Eliana Calmon, de 79 anos, afirma que os ministros devem respeitar a Constituição
REDAÇÃO OESTE
Aposentada desde 2014, Eliana exerce a advocacia em Brasília e diz não temer o STF | Foto: Valter Campanato/Agência BrasilMinistra aposentada do Superior Tribunal de Justiça (STJ), Eliana Calmon é crítica das arbitrariedades do Supremo Tribunal Federal (STF).
Mais do que continuar pedindo transparência do Judiciário, agora seu descontentamento é com o poder crescente e desenfreado da Suprema Corte, que hoje “tem a nação nas mãos” porque decide “desde briga de vizinho até dissidência entre Poderes”.
Aposentada desde 2014, Eliana exerce a advocacia em Brasília e diz não temer o STF. “Sou uma cidadã brasileira de 79 anos e já cumpri com meu dever”, declarou. “Se estivesse na ativa, seria afastada, e isso não está certo.”
O Legislativo aprova uma lei, e o Supremo vem imediatamente e desfaz aquilo que foi feito no Legislativo | Foto: Reprodução/STFEm entrevista publicada na Edição 193 da Revista Oeste, Eliana comentou os avanços do Supremo Tribunal Federal e criticou o desrespeito dos ministros pela Constituição de 1988. “A gente tem de ter instituições, tem de respeitar as instituições”, salientou a ex-magistrada. “Mas essas instituições estão amordaçadas pela instituição maior, que é aquela onde nós iríamos buscar toda a segurança jurídica.”
Leia abaixo um trecho da entrevista com a ex-ministra Eliana Calmon, em que há críticas sobre o STF
De quem é a responsabilidade pela morte de Cleriston Cunha, o preso do 8 de janeiro que já tinha parecer da PGR pela liberdade, mas seguiu encarcerado na Penitenciária da Papuda?
Foi uma morte anunciada.

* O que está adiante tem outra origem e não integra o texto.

(** A page payload of [n] entries of [entSize] bytes, written by [ents]. *)
Definition array_page (n entSize level : Z) (ents : result bytes) : result bytes :=
  let max := btEntMax entSize in
  if max <? n then invalidArg "cEnt" "page has %d entries, max %d (MS-PST %s)" [n; max] else
  if 255 <? n then invalidArg "cEnt" "cEnt %d exceeds BYTE" [n] else
  ents ← ents;
  buf ← put_bytes 0 ents (zeros PagePayloadMax);
  buf ← put8 UnicodeBTHeaderOff (u8 n) buf; buf ← put8 (UnicodeBTHeaderOff + 1) (u8 max) buf;
  buf ← put8 (UnicodeBTHeaderOff + 2) (u8 entSize) buf; put8 (UnicodeBTHeaderOff + 3) level buf.
Definition encodeBTPayload (pageType level : Z) (nbt : list NBTEntry) (bbt : list BBTEntry) (kids : list BTEntry) : result bytes :=
  entSize ← btEntSize pageType level;
  if (level =? 0) && (pageType =? PageNBT) then array_page (blen nbt) entSize level (encode_entries None nbt)
  else if (level =? 0) && (pageType =? PageBBT) then array_page (blen bbt) entSize level (encode_entries None bbt)
  else array_page (blen kids) entSize level (encode_entries None kids).

Definition EncodeNBTLeaf (entries : list NBTEntry) (bid ib : Z) : result bytes :=
  payload ← encodeBTPayload PageNBT 0 entries [] []; EncodePage payload PageNBT bid ib.
Definition EncodeBBTLeaf (entries : list BBTEntry) (bid ib : Z) : result bytes :=
  payload ← encodeBTPayload PageBBT 0 [] entries []; EncodePage payload PageBBT bid ib.
Definition EncodeBTNonleaf (pageType level : Z) (kids : list BTEntry) (bid ib : Z) : result bytes :=
  if level =? 0 then invalidArg "cLevel" "nonleaf page must have cLevel > 0 (MS-PST %s)" [] else
  payload ← encodeBTPayload pageType level [] [] kids; EncodePage payload pageType bid ib.

Definition InspectBTPage (raw : bytes) (offset : Z) : result BTPageView :=
  pg ← InspectPage raw offset;
  let pt := PV_Type pg in
  if negb (pt =? PageNBT) && negb (pt =? PageBBT)
  then invariant "2.2.2.7.7.1" "ptype" "got 0x%02x want NBT or BBT" [pt] else
  let b := PV_Payload pg in
  if blen b <? PagePayloadMax then invariant "2.2.2.7.7.1" "size" "payload %d want %d" [blen b; PagePayloadMax] else
  cEnt ← index b UnicodeBTHeaderOff; cEntMax ← index b (UnicodeBTHeaderOff + 1);
  cbEnt ← index b (UnicodeBTHeaderOff + 2); cLevel ← index b (UnicodeBTHeaderOff + 3);
  match btEntSize pt cLevel with
  | Panic => Panic
  | Err _ => invariant "2.2.2.7.7.1" "cbEnt" "%v" []
  | Ok wantSize =>
  if negb (cbEnt =? wantSize) then invariant "2.2.2.7.7.1" "cbEnt" "got %d want %d (MS-PST %s)" [cbEnt; wantSize] else
  let wantMax := btEntMax cbEnt in
  if negb (cEntMax =? wantMax) then invariant "2.2.2.7.7.1" "cEntMax" "got %d want %d" [cEntMax; wantMax] else
  if cEntMax <? cEnt then invariant "2.2.2.7.7.1" "cEnt" "got %d > cEntMax %d" [cEnt; cEntMax] else
  if UnicodeBTEntriesBytes <? cEnt * cbEnt then invariant "2.2.2.7.7.1" "cEnt" "entries overflow rgentries" [] else
  pad ← rd 4 UnicodeBTPaddingOff b;
  if negb (pad =? 0) then invariant "2.2.2.7.7.1" "dwPadding" "got 0x%08x want 0" [pad] else
  let view := mkBTPageView pt cLevel cEnt cEntMax cbEnt in
  if (cLevel =? 0) && (pt =? PageNBT) then
    es ← inspect_entries b None (Z.to_nat cEnt) 0; mret (view es [] [] pg)
  else if (cLevel =? 0) && (pt =? PageBBT) then
    es ← inspect_entries b None (Z.to_nat cEnt) 0; mret (view [] es [] pg)
  else
    es ← inspect_entries b None (Z.to_nat cEnt) 0; mret (view [] [] es pg)
  end.

Definition firstKey (v : BTPageView) : result Z :=
  if BTV_Count v =? 0 then invariant "2.2.2.7.7.2" "btkey" "child page is empty" [] else
  if (BTV_Level v =? 0) && (BTV_Type v =? PageNBT)
  then match BTV_NBT v with e :: _ => mret (N_NID e) | [] => Panic end
  else if (BTV_Level v =? 0) && (BTV_Type v =? PageBBT)
  then match BTV_BBT v with e :: _ => mret (B_BID e) | [] => Panic end
  else match BTV_Kids v with e :: _ => mret (K_Key e) | [] => Panic end.

(** The largest [i] with [kids[i].Key <= key]. *)
Fixpoint choose_from (kids : list BTEntry) (key : Z) (j i : nat) : nat :=
  match kids with
  | [] => i
  | k :: kids => choose_from kids key (S j) (if K_Key k <=? key then j else i)
  end.
Definition chooseChild (kids : list BTEntry) (key : Z) : option nat :=
  match kids with
  | [] => None
  | k :: rest => if key <? K_Key k then None else Some (choose_from rest key 1 0)
  end.

(** ** The layout of a page payload *)
Definition array_payload `{KeyedEntry A} (es : list A) (level : Z) : bytes :=
  concat (map ke_enc es) ++ zeros (488 - blen es * ke_size) ++
  [blen es] ++ [btEntMax ke_size] ++ [ke_size] ++ [level] ++ zeros 4.
Definition room `{KeyedEntry A} (es : list A) : Prop := blen es ≤ btEntMax ke_size.

(** The sizes of the entries of a page. *)
Definition page_entry_size (sz : Z) : Prop := sz = 32 ∨ sz = 24.
Lemma room_size `{KeyedEntry A} (es : list A) :
  page_entry_size ke_size → room es → blen es * ke_size ≤ 488 ∧ blen es ≤ 20 ∧ btEntMax ke_size ≤ 20.
Proof.
  unfold room, btEntMax, UnicodeBTEntriesBytes. intros [E|E]; rewrite E;
    [change (488 / 32) with 15|change (488 / 24) with 20]; lia.
Qed.

Lemma blen_array_payload `{KeyedEntry A} (es : list A) level :
  page_entry_size ke_size → room es → blen (array_payload es level) = 496.
Proof.
  intros Hs Hr. destruct (room_size es Hs Hr) as (? & ? & ?). unfold array_payload.
  rewrite !blen_app, blen_entries. blia.
Qed.
Lemma bytes_ok_array_payload `{KeyedEntry A} (es : list A) level :
  page_entry_size ke_size → room es → fits 8 level → bytes_ok (array_payload es level).
Proof.
  intros Hs Hr Hl. destruct (room_size es Hs Hr) as (? & ? & ?). pose proof (blen_nonneg es). unfold array_payload.
  assert (0 ≤ btEntMax ke_size ∧ 0 ≤ ke_size < 256) as [? ?]
    by (unfold btEntMax, UnicodeBTEntriesBytes; destruct Hs as [-> | ->]; done).
  unfold fits in Hl. repeat (apply Forall_app; split); auto with pst; try (repeat constructor; unfold is_byte; lia).
  apply Forall_concat, Forall_map, Forall_true. intros e. apply ke_enc_ok.
Qed.

Lemma put_array `{KeyedEntry A} (es : list A) level :
  page_entry_size ke_size → room es → fits 8 level →
  (buf ← put_bytes 0 (concat (map ke_enc es)) (zeros PagePayloadMax);
   buf ← put8 UnicodeBTHeaderOff (u8 (blen es)) buf; buf ← put8 (UnicodeBTHeaderOff + 1) (u8 (btEntMax ke_size)) buf;
   buf ← put8 (UnicodeBTHeaderOff + 2) (u8 ke_size) buf; put8 (UnicodeBTHeaderOff + 3) level buf)
  = Ok (array_payload es level).
Proof.
  intros Hs Hr Hl. destruct (room_size es Hs Hr) as (Hle & Hn & Hmx). pose proof (blen_entries es) as He.
  pose proof (blen_nonneg es). change PagePayloadMax with 496. unfold UnicodeBTHeaderOff.
  assert (0 ≤ btEntMax ke_size ∧ 0 ≤ ke_size < 256) as [? ?]
    by (unfold btEntMax, UnicodeBTEntriesBytes; destruct Hs as [-> | ->]; done).
  unfold fits in Hl. rewrite !u8_small by lia.
  set (ents := concat (map ke_enc es)) in *.
  assert (zeros 496 = zeros (blen ents) ++ zeros (488 - blen ents) ++ zeros 1 ++ zeros 1 ++ zeros 1 ++ zeros 1 ++ zeros 4) as ->.
  { unfold zeros. rewrite <- !replicate_add. f_equal. lia. }
  rewrite put_bytes_Ok by blia. rewrite bind_Ok.
  rewrite splice_head by blia. buf_write. unfold array_payload. fold ents. rewrite He. f_equal. buf_layout. done.
Qed.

Me parece que não há muita celeridade na condução dos pedidos de liberdade. Houve um descuido. O ministro não analisou os pedidos. A imprensa diz que foram mais de 30 pedidos esclarecendo que ele estava doente e ele terminou falecendo. Então, isso é imperdoável. O Estado é responsável por essa morte. Cleriston estava preso por determinação do Supremo Tribunal Federal, e quem tem agora de dar as explicações é o STF através do juiz que estava conduzindo o processo.
Essas explicações sobre a demora na análise dos pedidos de liberdade ainda não vieram. Quem vai cobrar essa resposta do ministro?
Eles são imponderáveis porque estão na cúpula de um Poder que atualmente está exacerbado e em posição até superior a dos outros dois Poderes, de forma que a gente não tem de quem cobrar. Vai cobrar de quem? Acho que a única solução é justamente o povo se manifestar e mostrar que não está satisfeito com a ação do Supremo.
Já se admitiu que, em virtude de um suposto ‘risco democrático’, o Judiciário extrapolou seus poderes. A Corte poderia ter feito isso?
O Poder Judiciário não existe para isso. Existe para levar a paz social, defender os conflitos existentes na sociedade. E, quando chamado em algum processo, pode ter algum ativismo se o Poder Legislativo não estiver agindo. Então, entra o ativismo em razão da falta de um dos Poderes, uma vez que o Legislativo não cumpre a sua tarefa e o Poder Judiciário ocupa esse espaço.